と言いますのも、こうしたACPに限らずDNRにおいても「直前で本人やご家族の意思が変わる」ということは、往々にしてあるからです。
医療従事者向けの緩和ケア研修会の中では、繰り返し「患者様の意思決定は例え今の答えが『蘇生拒否』であっても、直前で変わることがあるということを視野に入れておく必要がある」と述べています。
「それでは意思確認書としての意味がない」という意見もあるかもしれませんが、ACPにおいて大切なのは「『蘇生拒否』と本人が言った」ということを証明することではなく、
「本人が何を望んでいるかを優先し、その人らしい死に方を選択出来る」ということにあるはずです。
ACPの浸透においては、「個人の自分らしい最後を尊重する」という時代の流れと、実際にその状況に向き合っている「介護や医療の現場の現実」との間で、まだまだ課題は多く残されています。
3.標準化が簡単ではない理由
ACPが注目されつつも、実際には現場で活用できない背景には様々な要因が考えられます。
一番大きな原因として考えられるのは、「日本社会そのものが、死をタブー視している」ことがあげられます。
冒頭に書いたような「終活」として「自分の死について考える」ということが一般化してきましたが、それはごく最近のことであり、しかも多くの人がそうした意識にあるかといえばそうではありません。
また同時に、医療者が病気に捉われすぎているため、「患者の人生観や立場に寄り添えきれていない」ということを指摘している学者もいます。
本来ACPには「5つのプロセスがある」ということを明記しましたが、こうしたプロセスに則って介護事業者が「本人や家族の意思を傾聴できているか」と言えば、出来ていないところが多いのが実状でしょう。
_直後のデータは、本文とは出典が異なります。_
(** [a[~mask]] for a boolean array [mask]: the shapes must agree. *)
Definition select_not {A} (mask : list bool) (a : list A) : result (list A) :=
  if decide (length mask = length a)
  then Ok (omap (fun mx : bool * A => if mx.1 then None else Some mx.2)
               (zip mask a))
  else Raise IndexError.

(** [_clean_data(all_gains, all_offsets, all_mjd_vals)]. *)
Definition _clean_data (all_gains all_offsets : list R)
    (all_mjd_vals : list (list R))
    : result (list (option R) * list (option R) * list R * list R) :=
  let median_mjd_vals := map median all_mjd_vals in
  let mask_gains := outlier_mask all_gains in
  let mask_offsets := outlier_mask all_offsets in
  times_gain_masked ← select_not mask_gains median_mjd_vals;
  gains_masked ← select_not mask_gains all_gains;
  times_offset_masked ← select_not mask_offsets median_mjd_vals;
  offsets_masked ← select_not mask_offsets all_offsets;
  Ok (times_gain_masked, times_offset_masked, gains_masked, offsets_masked).


(** The moon-stripe spans of [fit_spline], in MJD, as pairs of bounds: the
    fitted gains, respectively offsets, of the orbits whose median time
    falls strictly inside one of them are left out of the spline. *)
Definition gain_stripes : list (R * R) :=
  [(55200, 55205); (55218, 55224); (55230, 55236); (55247, 55255);
   (55259, 55264); (55276, 55284); (55287, 55295); (55306, 55313);
   (55318, 55324); (55335, 55343); (55348, 55354); (55364, 55370);
   (55378, 55384); (55393, 55402); (55408, 55414)].

Definition offset_stripes : list (R * R) :=
  [(55200, 55208); (55218, 55224); (55230, 55236); (55247, 55255);
   (55259, 55266); (55276, 55284); (55287, 55295); (55306, 55313);
   (55318, 55324); (55335, 55343); (55348, 55354); (55364, 55370);
   (55378, 55384); (55393, 55402); (55407, 55414)].

(** [((lo1 < t) & (t < hi1)) | ((lo2 < t) & (t < hi2)) | ...] at one
    time; every comparison with nan is false. *)
Definition in_stripes (stripes : list (R * R)) (t : option R) : bool :=
  match t with
  | Some v =>
      existsb (fun iv : R * R => bool_decide (iv.1 < v) && bool_decide (v < iv.2))
              stripes
  | None => false
  end.

Definition stripe_gains (times_gain_masked : list (option R)) : list bool :=
  map (in_stripes gain_stripes) times_gain_masked.

Definition stripe_offsets (times_offset_masked : list (option R)) : list bool :=
  map (in_stripes offset_stripes) times_offset_masked.

End SplineFitter.

(** ** The rounding-sensitive expressions over binary64 *)

Module Binary64.

Import Floats.
Local Open Scope float_scope.

(** [IterativeFitter.adjust_data] with every operation rounded to nearest,
    as numpy computes it; [zodi_data] is the attribute of the fitter. *)
Definition adjust_data (zodi_data : list float) (gain offset : float)
    (data : list float) : result (list float) :=
  residual ←
    Np.broadcast2 PrimFloat.sub
      (map (fun d => (d - offset) / gain) data) zodi_data;
  Np.broadcast2 PrimFloat.sub data (map (PrimFloat.mul gain) residual).

(** The entry of [np.divide(1, np.square(cal_uncs), where=cal_uncs != 0.0,
    out=np.zeros_like(cal_uncs))] in [add_file] for one sample of raw
    uncertainty [unc]. *)
Definition denominator_term (gain unc : float) : float :=
  let cal_unc := unc / abs gain in
  if negb (cal_unc =? 0) then 1 / (cal_unc * cal_unc) else 0.

(** [numerator[p] += a] for one orbit and then [numerator[p] += b] for
    another, on one pixel. *)
Definition accumulate (buffer a b : float) : float := (buffer + a) + b.

End Binary64.

(** ** Finite arrays and the formulas of the specification *)

Module Exact.

Local Open Scope Qc_scope.
Local Open Scope list_scope.

(** The float64 array of finite values [l]. *)
Definition arr (l : list Qc) : list float64 := map Fin l.

Definition qnat (n : nat) : Qc := Q2Qc (inject_Z (Z.of_nat n)).
Definition qsum (l : list Qc) : Qc := foldr Qcplus 0 l.
Definition qmean (l : list Qc) : Qc := qsum l / qnat (length l).
Definition qmax (x y : Qc) : Qc := if decide (x < y) then y else x.

(** The cost as the specification words it:
    [mean_over_samples(((raw - (template * gain + offset))
                        / mean(uncertainties))^2)]. *)
Definition chi_sq_spec (gain offset : Qc) (raw template uncertainties : list Qc)
    : Qc :=
  qmean (zip_with
           (fun r t =>
              let z := (r - (t * gain + offset)) / qmean uncertainties in
              z * z)
           raw template).

End Exact.

(** ** A small sky for concrete runs *)

Module Demo.

Import Coadder.

(** A crude derivative-free minimizer: the point of least cost among the
    start point and a fixed grid, the earliest one on a tie. *)
Definition better (cost : float64 * float64 -> float64)
    (p q : float64 * float64) : float64 * float64 :=
  if flt (cost q) (cost p) then q else p.
Definition grid_minimize (grid : list (float64 * float64))
    (cost : float64 * float64 -> float64) (x0 : float64 * float64)
    : float64 * float64 :=
  foldl (better cost) x0 grid.

Definition gain_grid : list (float64 * float64) :=
  [(Fin (Q2Qc 2), zero); (Fin (Q2Qc 3), zero); (Fin (Q2Qc 4), zero)].

Definition minimize := grid_minimize gain_grid.

(** Two pixels, nothing masked, one orbit (number 0) with a sample on each
    pixel: values 2 and 4, uncertainty 1, template 1 everywhere. *)
Definition sky : world :=
  World 2 [zero; zero] [false; false]
        (fun k => if decide (k = 0)%nat
                  then [Sample (Fin (Q2Qc 2)) one 0; Sample (Fin (Q2Qc 4)) one 1]
                  else [])
        (fun _ => [one; one]).

(** The same sky with a second orbit (number 1) whose uncertainties are all
    zero. *)
Definition sky2 : world :=
  World 2 [zero; zero] [false; false]
        (fun k => if decide (k = 0)%nat
                  then [Sample (Fin (Q2Qc 2)) one 0; Sample (Fin (Q2Qc 4)) one 1]
                  else [Sample (Fin (Q2Qc 5)) zero 0])
        (fun _ => [one; one]).

(** Three pixels with the template values 10, 20 and 30, the stripe mask
    set at pixel 1; orbit 0 visits pixel 2 before pixel 0, every other orbit
    visits the masked pixel 1 only. *)
Definition sky3 : world :=
  World 3 [zero; one; zero] [false; false; false]
        (fun k => if decide (k = 0)%nat
                  then [Sample (Fin (Q2Qc 7)) one 2; Sample (Fin (Q2Qc 5)) one 0]
                  else [Sample (Fin (Q2Qc 9)) one 1])
        (fun _ => [Fin (Q2Qc 10); Fin (Q2Qc 20); Fin (Q2Qc 30)]).

(** The state in which [run] enters its loop, for one orbit. *)
Definition start : t :=
  set_orbit_sizes (Np.zeros 1)
    (set_offsets (Np.zeros 1) (set_gains (Np.zeros 1) (init sky))).

(** The state in which outer iteration 0 saves its maps. *)
Definition maps0 : t :=
  default start (value_of (iteration_maps sky minimize 1 start)).

(** The state after orbit 0 is accumulated with gain 3 and offset 0. *)
Definition added0 : t :=
  match add_file sky (init sky) 0 (Fin (Q2Qc 3)) zero with
  | Ok s => s
  | Raise _ => init sky
  end.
その理由は、いまや介護事業は急激な高齢社会化に対応しきれていないため、一人一人の高齢者の方と向き合える時間がなくなっていることが理由のひとつとしてあげられます。
もしもACPがきちんと機能して、看取りの段階まで何度も本人が望んだ終末をご家族含めて話し合うことが出来ていれば、前述したような「直前で本人や家族の意思が変ってしまう」ということも減るかもしれないのです。
何故なら、「訪れるであろう別れの瞬間」を事前にイメージすることが出来るため、ご家族にとっても心の準備が出来るからです。
グリーフケア(遺族の悲しみや喪失感を緩和するケア)は疾患を持つご家族が生きている時からすでに行うべきとされていますが、ACPで話し合いに参加することも、このグリーフケアの一端であるということができます。
ご本人はもとより、ご家族が抱えやすい想い「もっと何かしてあげられたのではないか?」「本人が望むようにしてあげられただろうか?」こういった悔恨や葛藤についても、ACPを行うことで緩和することが出来るのです。
厚労省は2018年にACPを「人生会議」と呼称することを発表し、11月30日を「人生会議の日」と決めました。
またm愛知県名古屋市では「人生会議研修会」を開催し、名古屋全体における介護事業所でのACP活用を呼び掛けています。
ACPを運用する施設が増えることによって、死に向かうご本人やそのご家族の、死にまつわる苦痛の緩和ができることが期待されます。
おわりに…
日本人はとかく死について忌み嫌う傾向がありますが、死は終わりではなく、「人生の卒業式である」と捉えると、だいぶイメージや考え方が変わるのではないでしょうか?
それぞれの「人生の卒業式」が満足いくものであるようにサポートすることはとても大切なことと言えます。
これからの超高齢社会化に向けて、ひとりでも多くの高齢者様が「人生の卒業式」を満足いく形で迎えられるよう、介護関係者はACPについて理解や対応していくことが求められていくでしょう。